Vivíamos os reflexos da Guerra da Ucrânia, com o aumento dos preços da energia, dos cereais e das matérias-primas a condicionar a taxa de inflação, classificando-a já não de temporária, mas interiorizando o seu caracter permanente.
Do rol de argumentos que justificavam o dinamismo do consumo fazia parte a ideia de que tal era possível, por redução da poupança acumulada nos tempos da pandemia. Vivíamos um desejo incessante de recuperar a vida perdida, depois de um esgotante confinamento que a todos nos condicionou e abalou.
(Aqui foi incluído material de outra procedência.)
(* ===== verification/PyFloat.v ===== *)
(** * Python's [float]: IEEE 754 binary64

    A float is a [spec_float] of the Standard Library with 53 bits of precision
    and exponents up to 1024; the operations are the correctly rounded ones of
    [SpecFloat], which are total and executable.  [float_of_str] reads a literal
    with correct rounding, so values that enter the program as text (JSON numbers,
    [float(str)]) have the bits the interpreter gives them. *)
From Stdlib Require Import ZArith Lia Ascii SpecFloat.
From stdpp Require Import base list strings.
From S2P Require Import Prelude PyDecimal.
Open Scope Z_scope.

Notation float := spec_float.

Definition fzero : float := S754_zero false.
Definition finf : float := S754_infinity false.

Definition fadd : float -> float -> float := SFadd 53 1024.
Definition fsub : float -> float -> float := SFsub 53 1024.
Definition fmul : float -> float -> float := SFmul 53 1024.
Definition fdiv_ieee : float -> float -> float := SFdiv 53 1024.

(** [a < b], [a <= b] and [a == b]; false when an operand is a nan. *)
Definition flt : float -> float -> bool := SFltb.
Definition fle : float -> float -> bool := SFleb.
Definition feq : float -> float -> bool := SFeqb.

(** [math.isfinite] *)
Definition isfinite (x : float) : bool :=
  match x with S754_zero _ | S754_finite _ _ _ => true | _ => false end.

(** The builtins [max(a, b)] and [min(a, b)]: the first argument is kept unless
    the second compares strictly. *)
Definition fmax (a b : float) : float := if flt a b then b else a.
Definition fmin (a b : float) : float := if flt b a then b else a.

(** ** Conversions *)

(** The double nearest to [(-1)^neg * n / d], half-even. *)
Definition float_of_ratio (neg : bool) (n d : N) : float :=
  match n, d with
  | N0, _ | _, N0 => S754_zero neg
  | Npos n, Npos d =>
      let '(q, e, l) := SFdiv_core_binary 53 1024 (Zpos n) 0 (Zpos d) 0 in
      binary_round_aux 53 1024 neg q e l
  end.

(** The double nearest to a decimal number; the magnitude is tested first, so a
    huge exponent is never expanded. *)
Definition float_of_dec (x : dec) : float :=
  if (dcoeff x =? 0)%N then S754_zero (dneg x)
  else if 400 <? adjusted x then S754_infinity (dneg x)
  else if adjusted x <? -400 then S754_zero (dneg x)
  else if 0 <=? dexp x then float_of_ratio (dneg x) (dcoeff x * pow10 (dexp x))%N 1
  else float_of_ratio (dneg x) (dcoeff x) (pow10 (- dexp x)).

(** [float(n)] for an integer. *)
Definition float_of_Z (z : Z) : result float :=
  match float_of_ratio (z <? 0) (Z.abs_N z) 1 with
  | S754_infinity _ => raise OverflowError "int too large to convert to float"
  | f => Ok f
  end.

(** [float(s)]; the syntax is that of [Decimal] without nan payloads. *)
Definition float_of_str (s : string) : result float :=
  let l := List.filter (fun c => negb (Ascii.eqb c "_"%char))
             (String.list_ascii_of_string (strip s)) in
  match parse_finite l with
  | Some d => Ok (float_of_dec d)
  | None =>
      match parse_special l with
      | Some (DInf neg) => Ok (S754_infinity neg)
      | Some DNaN => Ok S754_nan
      | _ => raise ValueError "could not convert string to float"
      end
  end.

(** A float literal of the source; only used on valid ones. *)
Definition flit (s : string) : float := match float_of_str s with Ok f => f | Err _ => fzero end.

(** The exact decimal value of a finite float: a binary fraction has a finite
    decimal expansion. *)
Definition dec_of_float (x : float) : option dec :=
  match x with
  | S754_zero s => Some (Dec s 0 0)
  | S754_finite s m e =>
      Some (if 0 <=? e then Dec s (Npos m * 2 ^ Z.to_N e)%N 0
            else Dec s (Npos m * 5 ^ Z.to_N (- e))%N e)
  | _ => None
  end.

(** The 64 bits of a float, as [struct.pack(">d", x)]. *)
Definition float_bits (x : float) : Z :=
  let sign := fun s : bool => if s then 2 ^ 63 else 0 in
  match x with
  | S754_zero s => sign s
  | S754_infinity s => sign s + 2047 * 2 ^ 52
  | S754_nan => 2047 * 2 ^ 52 + 2 ^ 51
  | S754_finite s m e =>
      sign s + (if Zpos m <? 2 ^ 52 then Zpos m else (e + 1075) * 2 ^ 52 + (Zpos m - 2 ^ 52))
  end.

Example float_bits_examples :
  map (fun s => float_bits (flit s)) ["1"; "-2.5"; "0.1"; "5e-324"; "-0.0"]
  = [4607182418800017408; 13836183955189006336; 4591870180066957722; 1; 9223372036854775808].
Proof. vm_compute. reflexivity. Qed.

Example float_tenth : flit "0.1" = S754_finite false 7205759403792794 (-56).
Proof. vm_compute. reflexivity. Qed.

Example float_sum : fadd (flit "0.1") (flit "0.2") = flit "0.30000000000000004".
Proof. vm_compute. reflexivity. Qed.

Example float_tenth_exact :
  option_map (deqb (dlit "0.1000000000000000055511151231257827021181583404541015625"))
    (dec_of_float (flit "0.1")) = Some true.
Proof. vm_compute. reflexivity. Qed.

(** ** Lemmas: the order of the non-nan floats *)

Definition is_nan (x : float) : bool := match x with S754_nan => true | _ => false end.

Lemma finite_not_nan x : isfinite x = true -> is_nan x = false.
Proof. by destruct x. Qed.

Lemma pos_compare_antisym m n : Pos.compare_cont Eq n m = CompOpp (Pos.compare_cont Eq m n).
Proof. change (Pos.compare n m = CompOpp (Pos.compare m n)). apply Pos.compare_antisym. Qed.

Lemma SFcompare_antisym x y c : SFcompare x y = Some c -> SFcompare y x = Some (CompOpp c).
Proof.
  destruct x as [sx|sx| |sx mx ex], y as [sy|sy| |sy my ey]; simpl; intros H; simplify_eq; try done;
    try (by destruct sx); try (by destruct sy); try (by destruct sx, sy).
  f_equal. rewrite (Z.compare_antisym ex ey), (pos_compare_antisym mx my).
  destruct sx, sy, (ex ?= ey) eqn:E; simpl; try done; by rewrite ?CompOpp_involutive.
Qed.

Lemma flt_fle x y : is_nan x = false -> is_nan y = false -> flt x y = negb (fle y x).
Proof.
  intros Hx Hy. unfold flt, fle, SFltb, SFleb.
  assert (exists c, SFcompare x y = Some c) as (c & E) by (destruct x, y; simpl in *; eauto; done).
  rewrite E, (SFcompare_antisym _ _ _ E). by destruct c.
Qed.

Lemma fle_refl x : is_nan x = false -> fle x x = true.
Proof.
  intros H. unfold fle, SFleb. destruct x as [s|s| |s m e]; try done; [by destruct s|].
  simpl. rewrite Z.compare_refl. change (Pos.compare_cont Eq m m) with (Pos.compare m m).
  rewrite Pos.compare_refl. by destruct s.
Qed.

Lemma feq_refl x : is_nan x = false -> feq x x = true.
Proof.
  intros H. unfold feq, SFeqb. destruct x as [s|s| |s m e]; try done; [by destruct s|].
  simpl. rewrite Z.compare_refl. change (Pos.compare_cont Eq m m) with (Pos.compare m m).
  rewrite Pos.compare_refl. by destruct s.
Qed.

Lemma feq_sym x y : feq x y = feq y x.
Proof.
  unfold feq, SFeqb. destruct (SFcompare x y) as [c|] eqn:E.
  - rewrite (SFcompare_antisym _ _ _ E). by destruct c.
  - destruct (SFcompare y x) as [c|] eqn:E'; [|done]. apply SFcompare_antisym in E'. by rewrite E' in E.
Qed.

(** The order is lexicographic on sign, exponent and mantissa. *)
Definition fkey (x : float) : Z * Z * Z :=
  match x with
  | S754_zero _ | S754_nan => (0, 0, 0)
  | S754_infinity s => (if s then -2 else 2, 0, 0)
  | S754_finite s m e => if s then (-1, - e, Zneg m) else (1, e, Zpos m)
  end.

Definition key_lt (a b : Z * Z * Z) : Prop :=
  let '(s, e, m) := a in let '(s', e', m') := b in
  s < s' \/ (s = s' /\ (e < e' \/ (e = e' /\ m < m'))).

Lemma flt_key x y : is_nan x = false -> is_nan y = false -> flt x y = true <-> key_lt (fkey x) (fkey y).
Proof.
  intros Hx Hy. unfold flt, SFltb.
  destruct x as [sx|sx| |sx mx ex], y as [sy|sy| |sy my ey]; try done; simpl;
    try (destruct sx); try (destruct sy); simpl; try (split; [done|lia]); try (split; [lia|done]);
    change (Pos.compare_cont Eq mx my) with (Pos.compare mx my);
    destruct (Z.compare_spec ex ey), (Pos.compare_spec mx my); simpl; split; try done; lia.
Qed.

Lemma flt_trans x y z : is_nan x = false -> is_nan y = false -> is_nan z = false ->
  flt x y = true -> flt y z = true -> flt x z = true.
Proof.
  intros Hx Hy Hz. rewrite !flt_key by done.
  destruct (fkey x) as [[]], (fkey y) as [[]], (fkey z) as [[]]. simpl. lia.
Qed.

Lemma flt_irrefl x : flt x x = false.
Proof.
  destruct (is_nan x) eqn:E; [by destruct x|]. destruct (flt x x) eqn:H; [|done].
  apply flt_key in H; [|done..]. destruct (fkey x) as [[]]. simpl in H. lia.
Qed.

Lemma fle_key x y : is_nan x = false -> is_nan y = false -> fle x y = true <-> ~ key_lt (fkey y) (fkey x).
Proof.
  intros Hx Hy. rewrite <- flt_key by done. rewrite (flt_fle y x) by done. by destruct (fle x y).
Qed.

Lemma fle_trans x y z : is_nan x = false -> is_nan y = false -> is_nan z = false ->
  fle x y = true -> fle y z = true -> fle x z = true.
Proof.
  intros Hx Hy Hz. rewrite !fle_key by done.
  destruct (fkey x) as [[]], (fkey y) as [[]], (fkey z) as [[]]. simpl. lia.
Qed.

Lemma fle_lt_trans x y z : is_nan x = false -> is_nan y = false -> is_nan z = false ->
  fle x y = true -> flt y z = true -> flt x z = true.
Proof.
  intros Hx Hy Hz. rewrite fle_key, !flt_key by done.
  destruct (fkey x) as [[]], (fkey y) as [[]], (fkey z) as [[]]. simpl. lia.
Qed.

(** A comparison that holds has no nan operand. *)
Lemma flt_not_nan x y : flt x y = true -> is_nan x = false /\ is_nan y = false.
Proof. by destruct x, y. Qed.
Lemma fle_not_nan x y : fle x y = true -> is_nan x = false /\ is_nan y = false.
Proof. by destruct x, y. Qed.

#[export] Hint Resolve fle_refl flt_irrefl : py.
#[global] Arguments fadd : simpl never.
#[global] Arguments fsub : simpl never.
#[global] Arguments fmul : simpl never.
#[global] Arguments flt : simpl never.
#[global] Arguments fle : simpl never.
#[global] Arguments feq : simpl never.
#[global] Arguments flit : simpl never.
#[global] Arguments float_of_str : simpl never.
Por isso, mantínhamos dinamismo no consumo, num contexto de tempos difíceis para a economia.
A taxa de poupança baixou, o crédito à habitação tornou-se substancialmente mais caro, devido à subida nas taxas de juro, os preços dos produtos alimentares subiram mais que a taxa de inflação, o gás e a eletricidade viram os seus preços aumentar significativamente e os salários reais a serem depauperados. Ou seja, a euforia do período estival foi-se atenuando.
Para já, o subsídio de férias ainda pode permitir cumprir com pagamentos em atraso ou ser aforrado por motivo de precaução. No entanto, nada se augura de bom no ano que se avizinha. Os impactos podem sentir-se de forma mais forte e o comportamento dos agentes económicos refletirá isso mesmo.
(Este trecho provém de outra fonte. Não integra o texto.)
(* ===== verification/PyFormat.v ===== *)
(** * The format [f"{x:.2f}"] of a float

    The exact value of the float is rounded half-even to hundredths, as the interpreter
    does; the sign of a number that rounds to zero is kept.  [valid_float] says that a
    float is one of the doubles. *)
From Stdlib Require Import ZArith Lia Ascii SpecFloat.
From stdpp Require Import base list strings.
From S2P Require Import Prelude PyDecimal PyFloat.
Open Scope Z_scope.

(** The number of hundredths nearest to [m * 2 ^ e]. *)
Definition hundredths (m : positive) (e : Z) : N :=
  let n := (100 * Npos m)%N in
  if 0 <=? e then (n * 2 ^ Z.to_N e)%N else div_half_even n (2 ^ Z.to_N (- e))%N.

Definition two_digits (n : N) : string :=
  String.string_of_list_ascii [digit_char (n / 10)%N; digit_char (n mod 10)%N].

Definition fixed_2 (neg : bool) (n : N) : string :=
  (if neg then "-" else "") +:+ int_str (Z.of_N (n / 100)) +:+ "." +:+ two_digits (n mod 100)%N.

(** [format(x, ".2f")] *)
Definition fmt_2f (x : float) : string :=
  match x with
  | S754_nan => "nan"
  | S754_infinity neg => if neg then "-inf" else "inf"
  | S754_zero neg => fixed_2 neg 0
  | S754_finite neg m e => fixed_2 neg (hundredths m e)
  end.

Definition valid_float (x : float) : bool := valid_binary 53 1024 x.

Example fmt_2f_examples :
  map (fun s => fmt_2f (flit s)) ["0"; "-0.001"; "2.675"; "0.125"; "1234.5"; "-inf"; "nan"]
  = ["0.00"; "-0.00"; "2.67"; "0.12"; "1234.50"; "-inf"; "nan"].
Proof. vm_compute. reflexivity. Qed.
Não sou por natureza pessimista, mas os indicadores mais recentes sobre a evolução da economia portuguesa permitem antever tal evolução.
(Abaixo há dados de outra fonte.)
(** [residual_repair] proposes nothing exactly when the cycle
    is hedged; otherwise it sells a long delta and buys a short one, the spot
    repair quantity is exactly the net delta and the perpetual one is the net
    delta divided by the multiplier, rounded once, and only a perpetual repair
    is reduce-only. *)
Theorem repair_closes_gap c prefer emergency r :
  residual_repair c prefer emergency = Ok r ->
  exists m, mismatch_quantity c = Ok m /\
  match r with
  | None => hedged c = Ok true
  | Some i =>
      hedged c = Ok false /\ r_leg i = prefer /\
      ((r_side i = "SELL" /\ 0 < dval m) \/ (r_side i = "BUY" /\ dval m <= 0))%Q /\
      match prefer with
      | SPOT => (dval (r_quantity i) == Qabs (dval m))%Q
      | PERP => rounds (Qabs (dval m) / dval (perp_delta_multiplier c)) (r_quantity i)
      end /\
      (r_reduce_only i = true -> prefer = PERP /\ emergency = true)
  end.
Proof.
  unfold residual_repair, hedged. intros H. apply res_bind_Ok in H as (m & Hm & H).
  apply res_bind_Ok in H as (a & Ha & H). exists m. split; [done|]. rewrite Hm; simpl. rewrite Ha; simpl.
  destruct (dabs_exact m a (mismatch_fits c m Hm) Ha) as [Ea _].
  destruct (dle a (quantity_tolerance c)) eqn:Et; [by injection H as <-|].
  apply res_bind_Ok in H as (q & Hq & H). injection H as <-. simpl.
  split; [done|]. split; [done|]. split.
  { destruct (dgt m d0) eqn:E; dec_props; auto. }
  split.
  - destruct prefer; simpl in Hq.
    + injection Hq as <-. done.
    + apply ddiv_rounds in Hq as [_ Hq]. by rewrite Ea in Hq.
  - intros Hr. bool_props. done.
Qed.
A taxa de poupança, dos dois dígitos alcançados durante a pandemia, prevê-se, no Boletim Económico do Banco de Portugal de junho de 2022, atinja, num horizonte de 2023-2024, um valor próximo dos 6%. O consumo privado vai abrandar significativamente, segundo as previsões de outono da OCDE, de 5,4% em 2022 para 0,3% em 2023, evidenciando um comportamento marcado pela enorme incerteza quanto à evolução das condições económicas.
A inflação, segundo as estimativas da OCDE, embora a descer (de 8,3% em 2022, passa para 6,5% em 2023 e só em 2024 atinge 3%), vai continuar a degradar o poder de compra. Por outro lado, para a economia da zona euro, destino fundamental das nossas exportações, prevê-se, num cenário mais pessimista, que a mesma possa entrar em recessão, e os impactos, naturalmente, manifestar-se-ão numa taxa de crescimento económico sofrível para a economia portuguesa.
A euforia dos tempos estivais vai desaparecer, já está a desaparecer neste final de ano e o ano de 2023 vai ser um ano muito difícil para as famílias, empresas e estado. A precaução nos processos de tomada de decisão deverá marcar o comportamento dos agentes económicos no ano que em breve se inicia.